The closest analogue storm I can find in the archives is an October 1906 hurricane that looks remarkably similar. The 1906 hurricane formed in the western Caribbean, brushed Cuba as it passed through the Yucatan Channel, then crossed extreme southern Florida, passing from the Everglades to Fort Lauderdale. This hurricane weakened from a Category 4 hurricane with 135 mph winds to a Category 3 hurricane with 125 mph winds as it crossed Florida.

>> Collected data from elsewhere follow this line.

Lemma debtors_map (st : GameState) (f : Player -> Player) :
  (forall p, id (f p) = id p /\ name (f p) = name p
             /\ buyInStatus (f p) = buyInStatus p
             /\ rebuys (f p) = rebuys p) ->
  Ledger.debtors (withPlayers st (map f (players st))) = Ledger.debtors st.
Proof.
  intros H. unfold Ledger.debtors, Ledger.validPlayers. simpl.
  rewrite validPlayers_map by (intros p; apply H).
  rewrite map_map. f_equal. apply map_ext. intros p.
  destruct (H p) as (Hi & Hn & Hb & Hr).
  unfold Ledger.pendingCash, Ledger.totalCostCash, Ledger.paidCash. simpl.
  now rewrite Hi, Hn, Hb, Hr.
Qed.

(** X19.  Entering a cashout never touches the ledger: the dashboard totals
    and the debtor list are the same after [SubmitCashout]; and of two
    cashouts entered for one player the later one stands. *)
Theorem submitCashout_leaves_ledger (st : GameState) (x : jsString)
  (a b : Q) :
  Ledger.calculateTotals (fst (run (SubmitCashout x a) st))
  = Ledger.calculateTotals st
  /\ Ledger.debtors (fst (run (SubmitCashout x a) st)) = Ledger.debtors st
  /\ fst (run (SubmitCashout x a) (fst (run (SubmitCashout x b) st)))
     = fst (run (SubmitCashout x a) st).
Proof.
  simpl. unfold submitCashout. split; [|split].
  - apply calculateTotals_map. intros p. now destruct (idIs x p).
  - apply debtors_map. intros p. now destruct (idIs x p).
  - destruct st as [started fin cfg ps]. unfold withPlayers. simpl.
    f_equal. rewrite map_map. apply map_ext. intros p.
    destruct (idIs x p) eqn:E; [|now rewrite E].
    unfold idIs in *. simpl. now rewrite E.
Qed.

Lemma insert_map {A B} (h : A -> B) (cmpA : A -> A -> Q)
  (cmpB : B -> B -> Q) (x : A) (l : list A) :
  (forall a b, cmpB (h a) (h b) = cmpA a b) ->
  insert cmpB (h x) (map h l) = map h (insert cmpA x l).
Proof.
  intros H. induction l as [|y l IH]; simpl; [reflexivity|].
  rewrite H. destruct (Qlt_le_dec 0 (cmpA x y)); simpl; [|reflexivity].
  now rewrite IH.
Qed.

Lemma sort_map {A B} (h : A -> B) (cmpA : A -> A -> Q)
  (cmpB : B -> B -> Q) (l : list A) :
  (forall a b, cmpB (h a) (h b) = cmpA a b) ->
  sort cmpB (map h l) = map h (sort cmpA l).
Proof.
  intros H. induction l as [|x l IH]; simpl; [reflexivity|].
  rewrite IH. now apply insert_map.
Qed.

Lemma fold_amount_forget (rs : list Rebuy) (a : Q) :
  fold_left (fun sum x => sum + amount x) (map forgetRebuyStatus rs) a
  = fold_left (fun sum x => sum + amount x) rs a.
Proof.
  revert a. induction rs as [|r rs IH]; intros a; simpl; [reflexivity|].
  apply IH.
Qed.

Lemma rank_forget (st : GameState) (p : Player) :
  Settlement.rank (forgetStatuses st) (forgetPlayerStatus p)
  = forgetRanked (Settlement.rank st p).
Proof.
  unfold Settlement.rank, forgetRanked, reduceSum. simpl.
  now rewrite fold_amount_forget.
Qed.

Lemma rankedPlayers_forget (st : GameState) :
  Settlement.rankedPlayers (forgetStatuses st)
  = map forgetRanked (Settlement.rankedPlayers st).
Proof.
  unfold Settlement.rankedPlayers.
  rewrite LedgerFacts.validPlayers_forget, map_map.
  rewrite (map_ext _ (fun p => forgetRanked (Settlement.rank st p)))
    by (intros p; apply rank_forget).
  rewrite <- (map_map (Settlement.rank st) forgetRanked).
  apply sort_map. reflexivity.
Qed.

Lemma declared_forget (st : GameState) :
  Settlement.totalCashoutDeclared (forgetStatuses st)
  == Settlement.totalCashoutDeclared st.
Proof.
  rewrite !SettlementFacts.totalCashoutDeclared_sum.
  rewrite LedgerFacts.validPlayers_forget, map_map. reflexivity.
Qed.

Lemma chipsDifference_forget (st : GameState) :
  Settlement.chipsDifference (forgetStatuses st)
  == Settlement.chipsDifference st.
Proof.
  unfold Settlement.chipsDifference.
  rewrite declared_forget, !LedgerFacts.totalChips_chipsCredited.
  now rewrite LedgerFacts.chipsCredited_forget.
Qed.

Lemma settlement_forget (st st' : GameState) :
  forgetStatuses st' = forgetStatuses st ->
  map forgetRanked (Settlement.rankedPlayers st')
  = map forgetRanked (Settlement.rankedPlayers st)
  /\ Settlement.chipsDifference st' == Settlement.chipsDifference st.
Proof.
  intros E. split.
  - now rewrite <- !rankedPlayers_forget, E.
  - now rewrite <- (chipsDifference_forget st'), E, chipsDifference_forget.
Qed.

Lemma forget_updatePlayerStatus (x : jsString) (s : PaymentStatus)
  (st : GameState) :
  forgetStatuses (updatePlayerStatus x s st) = forgetStatuses st.
Proof.
  unfold forgetStatuses, updatePlayerStatus, withPlayers. simpl. f_equal.
  rewrite map_map. apply map_ext. intros p. now destruct (idIs x p).
Qed.

Lemma forget_toggleRebuyStatus (x r : jsString) (st : GameState) :
  forgetStatuses (toggleRebuyStatus x r st) = forgetStatuses st.
Proof.
  unfold forgetStatuses, toggleRebuyStatus, withPlayers. simpl. f_equal.
  rewrite map_map. apply map_ext. intros p.
  destruct (idIs x p); [|reflexivity].
  unfold forgetPlayerStatus. simpl. f_equal.
  rewrite map_map. apply map_ext. intros r0. now destruct (rebuyIdIs r r0).
Qed.

(** X20.  Marking a buy-in or toggling a rebuy as paid or pending never
    changes the settlement: the ranking has the same players in the same
    order with the same figures (only the payment statuses inside the
    entries differ), and the chip difference of the audit is the same. *)
Theorem payment_status_leaves_settlement (st : GameState)
  (x r : jsString) (s : PaymentStatus) :
  (map forgetRanked
     (Settlement.rankedPlayers (fst (run (SetBuyInStatus x s) st)))
   = map forgetRanked (Settlement.rankedPlayers st)
   /\ Settlement.chipsDifference (fst (run (SetBuyInStatus x s) st))
      == Settlement.chipsDifference st)
  /\ (map forgetRanked
        (Settlement.rankedPlayers (fst (run (ToggleRebuyStatus x r) st)))
      = map forgetRanked (Settlement.rankedPlayers st)
      /\ Settlement.chipsDifference (fst (run (ToggleRebuyStatus x r) st))
         == Settlement.chipsDifference st).
Proof.
  split; apply settlement_forget; simpl.
  - apply forget_updatePlayerStatus.
  - apply forget_toggleRebuyStatus.
Qed.

End LifecycleMore.

(** ** Persistence *)

Module PersistenceFacts.
Import Persistence.

Lemma filter_twice {A} (f : A -> bool) (l : list A) :
  filter f (filter f l) = filter f l.
Proof.
  induction l as [|x l IH]; simpl; [reflexivity|].
  destruct (f x) eqn:E; simpl; rewrite ?E, IH; reflexivity.
Qed.

Lemma sanitize_valid (st : GameState) :
  Forall (fun p => Ledger.isValid p = true) (players (sanitize st)).
Proof.
  simpl. apply Forall_forall. intros p Hp. apply filter_In in Hp. tauto.
Qed.

Lemma validPlayers_sanitize (st : GameState) :
  Ledger.validPlayers (sanitize st) = Ledger.validPlayers st.
Proof. unfold Ledger.validPlayers. simpl. apply filter_twice. Qed.

(** X23.  Loading a stored document drops the blank-named players and
    nothing else: the loaded state has no ghost, shows the same totals, the
    same debtors and the same ranking as the stored one, and loading it
    again changes nothing. *)
Theorem load_drops_only_ghosts (stored : GameState) :
  let st := fst (load (Some stored)) in
  Ledger.validPlayers st = players st
  /\ players st = Ledger.validPlayers stored
  /\ Ledger.calculateTotals st = Ledger.calculateTotals stored
  /\ Ledger.debtors st = Ledger.debtors stored
  /\ Settlement.rankedPlayers st = Settlement.rankedPlayers stored
  /\ Settlement.chipsDifference st = Settlement.chipsDifference stored
  /\ load (Some st) = load (Some stored).
Proof.
  cbn [load fst].
  pose proof (validPlayers_sanitize stored) as V.
  repeat split.
  - rewrite V. reflexivity.
  - unfold Ledger.calculateTotals. now rewrite V.
  - unfold Ledger.debtors. now rewrite V.
  - unfold Settlement.rankedPlayers. now rewrite V.
  - unfold Settlement.chipsDifference, Settlement.totalCashoutDeclared,
      Ledger.calculateTotals. now rewrite V.
  - unfold load, sanitize. simpl. now rewrite filter_twice.
Qed.

End PersistenceFacts.

(** ** The component: what holds of every state it goes through *)

Module UiFacts.
Import Ui.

I think we can expect Wilma to behave in a similar fashion as the 1906 hurricane, and lose about 10 mph in its peak winds due to passage over the Everglades. Wilma may lose an additional 5 mph due to the continued action of the expected higher wind shear. This would make Wilma a strong Category 2 or weak Category 3 hurricane over Miami/Fort Lauderdale with peak winds of 105 - 120 mph. A really big question is how far out will the hurricane force winds extend? Wilma is currently a very compact storm with hurricane force winds extending out only 15 miles from the center. If she maintains this compact structure, damage in Florida will be limited to a very small area. However, with three days remaining over very warm waters, Wilma will expand its windfield somewhat, so that hurricane force winds will extend out 60 - 90 miles from the center. This will be enough to cause severe damage to the Gold Coast in the $10 - $20 billion range. If Wilma follows the path I expect, this will be the worst hurricane in the Miami Beach/Fort Lauderdale area since 1965's Hurricane Betsy.
Keep in mind that the average error in a hurricane track forecasts four days is over 200 miles, and that our skill in making intensity forecasts is low--as witnessed in Wilma's incredible ascent from a Category 1 to Category 5 hurricane in just 12 hours.
What has Wilma done so far?
Wilma has claimed her first victims; up to ten are dead on Haiti in landslides triggered by the hurricane's heavy rains. Mudslides and flooding are also serious problems in the southeastern Cuban provinces of Guantánamo, Santiago de Cuba and Granma. Nearly 13 inches (33 cm) of rain was measured at Santiago de Cuba yesterday. The Cuban newspaper Granma is reporting 255 homes damaged or destroyed in that town, and sections of the Sevilla-Guamá-Santiago de Cuba highway impassable due to swollen rivers, while landslides have blocked the Cordovelo-Loma Blanca road. In Jamaica, widespread flooding has cut off several communities and caused millions in damage to roads. All schools are closed on the island through Thursday and hospitals are taking only emergency patients. Rainfall rates as high as two inches per hour were observed in the Blue Mountains of south-central Jamaica yesterday.
I'll have another update this afternoon, there's a lot more to talk about.